Ева похлопала по кровати и сказала:
— Садись, Пола. Тебе больше не нужно лгать. Мы знаем, кто ты. И знаем, что твои родители живы. — Она подняла лист распечатки: — Здесь сказано, что твоя мать ходила в департамент труда и пенсий двадцать второго декабря и просила ссуду, утверждая, что у нее нет денег на Рождество. Ведь Клэр Тереза Мария Гибб твоя мать, не так ли? Между прочим, ты Поппи или Пола?
— Поппи, — ответила девушка, нервно улыбаясь. — Прошу, не называйте меня Полой. Пожалуйста. Не зовите меня Полой. Теперь у меня другое имя. Не зовите меня Полой.
Ева взяла ее за руку:
— Хорошо. Пусть ты Поппи. Почему ты не пытаешься быть собой?
Поппи собралась было пустить слезу и всхлипнуть: «Но я не знаю, кто я!» Потом ей стало любопытно, а кто же она? Пожалуй, пора избавиться от этого писклявого голоска соплюшки. Она глянула на свое винтажное вечернее платье, и оно вдруг показалось ей совсем не таким очаровательно-эксцентричным, как винтажные наряды Хелены Бонэм-Картер.

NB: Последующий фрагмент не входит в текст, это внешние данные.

Lemma run_socket_op_tracks x o : tracks x -> (match o with open_socket _ _ false fd => socket_map x !! fd = None | _ => True end) ->
  exists x', run_socket_op x o = Ok x' /\ tracks x' /\
    (size (sockets x') + size (socket_map x) = size (sockets x) + size (socket_map x') + (if fails_to_open o then 1 else 0))%nat.
Proof.
  intros [Hlive Hopen Hnext] Hfresh.
  assert (sockets x !! next_socket x = None) as Hnew.
  { destruct (sockets x !! next_socket x) as [o'|] eqn:Ho; [|done]. apply Hnext in Ho. lia. }
  destruct o as [purpose family ec fd|item]; cbn [run_socket_op fails_to_open].
  - unfold on_open_socket. change (negb (1 =? 0)) with true. cbn match.
    destruct ((purpose =? CURLSOCKTYPE_IPCXN) && (family =? AF_INET)); cbn [andb].
    2: { exists x. split; [done|]. split; [by split|lia]. }
    destruct ec; cbn [fst].
    + eexists. split; [done|]. split; [|simpl; rewrite (map_size_insert_None _ _ _ Hnew); lia]. split; simpl.
      * intros f t Hf. rewrite lookup_insert_ne; [by apply Hlive|]. intros <-. apply Hlive in Hf. congruence.
      * intros f t Ht. destruct (decide (t = next_socket x)) as [->|]; [by rewrite lookup_insert_eq in Ht|].
        rewrite lookup_insert_ne in Ht by done. by apply Hopen.
      * intros t o Ht. destruct (decide (t = next_socket x)) as [->|]; [lia|]. rewrite lookup_insert_ne in Ht by done. apply Hnext in Ht. lia.
    + simpl. rewrite Hfresh. eexists. split; [done|]. split; [|simpl; rewrite (map_size_insert_None _ _ _ Hnew), (map_size_insert_None _ _ _ Hfresh); lia].
      split; simpl.
      * intros f t Hf. destruct (decide (f = fd)) as [->|]; [rewrite lookup_insert_eq in Hf; injection Hf as <-; by rewrite lookup_insert_eq|].
        rewrite lookup_insert_ne in Hf by done. rewrite lookup_insert_ne; [by apply Hlive|]. intros <-. apply Hlive in Hf. congruence.
      * intros f t Ht. destruct (decide (t = next_socket x)) as [->|].
        -- rewrite lookup_insert_eq in Ht. injection Ht as <-. by rewrite lookup_insert_eq.
        -- rewrite lookup_insert_ne in Ht by done. apply Hopen in Ht. rewrite lookup_insert_ne; [done|]. congruence.
      * intros t o Ht. destruct (decide (t = next_socket x)) as [->|]; [lia|]. rewrite lookup_insert_ne in Ht by done. apply Hnext in Ht. lia.
  - unfold on_close_socket. change (negb (1 =? 0)) with true. cbn match. destruct (socket_map x !! item) as [t|] eqn:Ht.
    2: { exists x. split; [done|]. split; [by split|lia]. }
    pose proof (Hlive item t Ht) as Hs. rewrite Hs. eexists. split; [done|]. split.
    2: { simpl. rewrite !map_size_delete_Some by (by eexists).
         assert (size (sockets x) <> 0%nat) by (intros H0%map_size_empty_inv; rewrite H0 in Hs; by rewrite lookup_empty in Hs).
         assert (size (socket_map x) <> 0%nat) by (intros H0%map_size_empty_inv; rewrite H0 in Ht; by rewrite lookup_empty in Ht). lia. }
    split; simpl.
    + intros f u [Hne Hf]%lookup_delete_Some. rewrite lookup_delete_ne; [by apply Hlive|]. intros <-. apply Hlive in Hf. congruence.
    + intros f u [Hne Hu]%lookup_delete_Some. rewrite lookup_delete_ne; [by apply Hopen|]. intros <-. apply Hopen in Hu. congruence.
    + intros u o [_ Hu]%lookup_delete_Some. by eapply Hnext.
Qed.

И тяжелые ботинки с болтающимися шнурками больше не придавали ей «характера». Поппи попыталась переключить мозг в нейтральное положение и выждала несколько секунд, чтобы посмотреть, что получится. Опробуя новый взрослый голос, она попросила:
— Пожалуйста, вы позволите мне остаться у вас до начала занятий?
— Нет! — хором завопили Брианна и Брайан-младший.
— Да, можешь остаться у нас до начала семестра, — кивнула Ева. — Но соблюдая правила поведения в этом доме. Во-первых, больше никакого вранья.
— Никакого вранья, — повторила Поппи.
— Во-вторых, никакой праздности на диване в нижнем белье. И в-третьих, никакого воровства.
— Вчера я нашла в ее сумке наш таймер для яиц, — не унималась Брианна.
Поппи села на пол у стены рядом с Александром.
— Тебе дали отличный шанс, — сказал он. — Не проморгай его.
— Значит, вот так? — расстроилась Брианна. — Ее простили, да?
— Да, — кивнула Ева. — Точно так же, как я простила папу.
Стэнли поднял руку:
— Могу ли я вставить пару слов? — Он посмотрел на Поппи: — Я не особо сердобольный и не могу даже выразить, насколько я зол на тебя за твою татуировку-свастику. Постоянно о ней думаю. Знаю, ты молода, но, думаю, ты изучала современную историю и в курсе, что свастика символизирует величайшее зло. Только не надо говорить, что твоя фашистская татуировка означает какое-то индийское божество или другую ересь. Мы оба знаем, что ты выбрала свастику или потому, что симпатизируешь нацистам, или потому, что хотела тем самым выделиться из приличного общества и шокировать окружающих. Ты могла бы выбрать змею, цветок или птичку, но выбрала свастику. У меня дома имеется коллекция видеозаписей, документальной хроники Второй мировой войны. Один из фильмов посвящен освобождению концентрационного лагеря Берген-Бельзен. Слышала о таком?